(** C10: the local check only bounds the score: every score [q] with
    [0 <= q <= 100], integral or not, passes, and [giveFeedback] forwards it
    unchanged as the score argument of its single adapter [send]. *)
Theorem giveFeedback_forwards_score (ethers_id : string -> string)
  (self : ReputationClient) (params : GiveFeedbackParams) (tr : list AdapterEvent) :
  (0 <= score params)%Q -> (score params <= 100)%Q ->
  exists t1 t2 uri h,
    let args := [VUint (gf_agentId params); VNum (score params); VStr t1; VStr t2;
                 VStr uri; VStr h; VBytes (feedbackAuth params)] in
    giveFeedback ethers_id self params tr =
    (ad_send (adapter self) (contractAddress self) "giveFeedback" args,
     tr ++ [EvSend (contractAddress self) "giveFeedback" args]).
Proof.
  intros H0 H100. apply giveFeedback_accepted.
  apply score_check_false. split; assumption.
Qed.

(** C4 (as the code does it): [giveFeedback] neither reads the last index
    nor builds or signs a record. A score below 0 or above 100 is rejected
    with the score error and no adapter interaction; a score in [0, 100]
    leads to exactly one adapter [send] of giveFeedback, whose result is
    the call's result and whose last argument is the caller-supplied signed
    feedbackAuth, unchanged. Reading the index ([getLastIndex]), building
    ([createFeedbackAuth]) and signing ([signFeedbackAuth]) are separate
    operations left to the caller. *)
Theorem giveFeedback_submits_presigned_auth (ethers_id : string -> string)
  (self : ReputationClient) (params : GiveFeedbackParams) (tr : list AdapterEvent) :
  ((score params < 0 \/ 100 < score params)%Q ->
   giveFeedback ethers_id self params tr = (Err score_error, tr)) /\
  ((0 <= score params /\ score params <= 100)%Q ->
   exists args,
     giveFeedback ethers_id self params tr =
       (ad_send (adapter self) (contractAddress self) "giveFeedback" args,
        tr ++ [EvSend (contractAddress self) "giveFeedback" args]) /\
     last args (VUint 0) = VBytes (feedbackAuth params)).
Proof.
  split.
  - intros Hout. apply giveFeedback_rejected. unfold js_lt.
    apply Bool.orb_true_iff.
    destruct Hout as [Hlt|Hgt]; [left | right]; apply Bool.negb_true_iff.
    + destruct (Qle_bool 0 (score params)) eqn:E; [|reflexivity].
      apply Qle_bool_iff in E. exfalso. exact (Qlt_not_le _ _ Hlt E).
    + destruct (Qle_bool (score params) 100) eqn:E; [|reflexivity].
      apply Qle_bool_iff in E. exfalso. exact (Qlt_not_le _ _ Hgt E).
  - intros Hin. apply score_check_false in Hin.
    destruct (giveFeedback_accepted ethers_id self params tr Hin)
      as [t1 [t2 [uri [h Hrun]]]].
    cbv zeta in Hrun. eexists. split; [exact Hrun | reflexivity].
Qed.

(** * Divergences from the spec *)

(** C2: [signFeedbackAuth] encodes indexLimit as a uint256, not as the
    uint64 of the wire format. An indexLimit of 2^64 has no uint64
    encoding, yet [signFeedbackAuth] returns an envelope for it (below 2^64
    the two encodings coincide, [encode_wire_agrees]). *)
Theorem signFeedbackAuth_index_over_uint64 :
  encodeFeedbackAuth_wire big_index_auth = None /\
  fst (signFeedbackAuth sample_keccak256 sample_self big_index_auth []) =
    Ok (canonical_encoding big_index_auth ++ sample_sig big_index_auth).
Proof.
  split; [vm_compute; reflexivity|].
  rewrite signFeedbackAuth_run_wf by (vm_compute; reflexivity).
  reflexivity.
Qed.

(** C4 refuted: a score-95 submission through [giveFeedback] reaches the
    registry with one [send] and no [getLastIndex] read and no signing
    request before it. *)
Lemma giveFeedback_no_orchestration :
  let tr := snd (giveFeedback sample_id sample_self (sample_params 95) []) in
  (exists args, tr = [EvSend "0x8004" "giveFeedback" args]) /\
  (forall c args, ~ In (EvCall c "getLastIndex" args) tr) /\
  (forall m, ~ In (EvSignMessage m) tr).
Proof.
  vm_compute.
  split; [eexists; reflexivity|].
  split; [intros c args [H|[]]; discriminate | intros m [H|[]]; discriminate].
Qed.

(** * Witnesses *)

Lemma signFeedbackAuth_envelope_witness :
  ad_signMessage (adapter sample_self)
    (sample_keccak256 (canonical_encoding sample_auth)) = Ok (sample_sig sample_auth) /\
  fst (signFeedbackAuth sample_keccak256 sample_self sample_auth []) =
    Ok (canonical_encoding sample_auth ++ sample_sig sample_auth).
Proof.
  assert (Hsig : ad_signMessage (adapter sample_self)
    (sample_keccak256 (canonical_encoding sample_auth)) = Ok (sample_sig sample_auth))
    by reflexivity.
  split; [exact Hsig|].
  apply (proj2 (proj1 (signFeedbackAuth_envelope sample_keccak256 sample_self
    sample_auth [] (sample_sig sample_auth) Hsig))).
  vm_compute. reflexivity.
Defined.

Lemma signFeedbackAuth_signs_digest_witness :
  (forall b, length (sample_keccak256 b) = 32%nat) /\ wf_auth sample_auth = true /\
  snd (signFeedbackAuth sample_keccak256 sample_self sample_auth []) =
    [EvSignMessage (sample_keccak256 (canonical_encoding sample_auth))].
Proof.
  assert (Hlen : forall b, length (sample_keccak256 b) = 32%nat)
    by (intros b; unfold sample_keccak256; apply be_bytes_length).
  assert (Hwf : wf_auth sample_auth = true) by (vm_compute; reflexivity).
  split; [exact Hlen | split; [exact Hwf|]].
  apply (proj1 (proj2 (signFeedbackAuth_signs_digest sample_keccak256 Hlen
    sample_self sample_auth [] Hwf))).
Defined.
****************************************
* _About this task_: Using the listing above, count how many lines contain the word "VUint" and, please, write only that number.

* _Answer section_: 2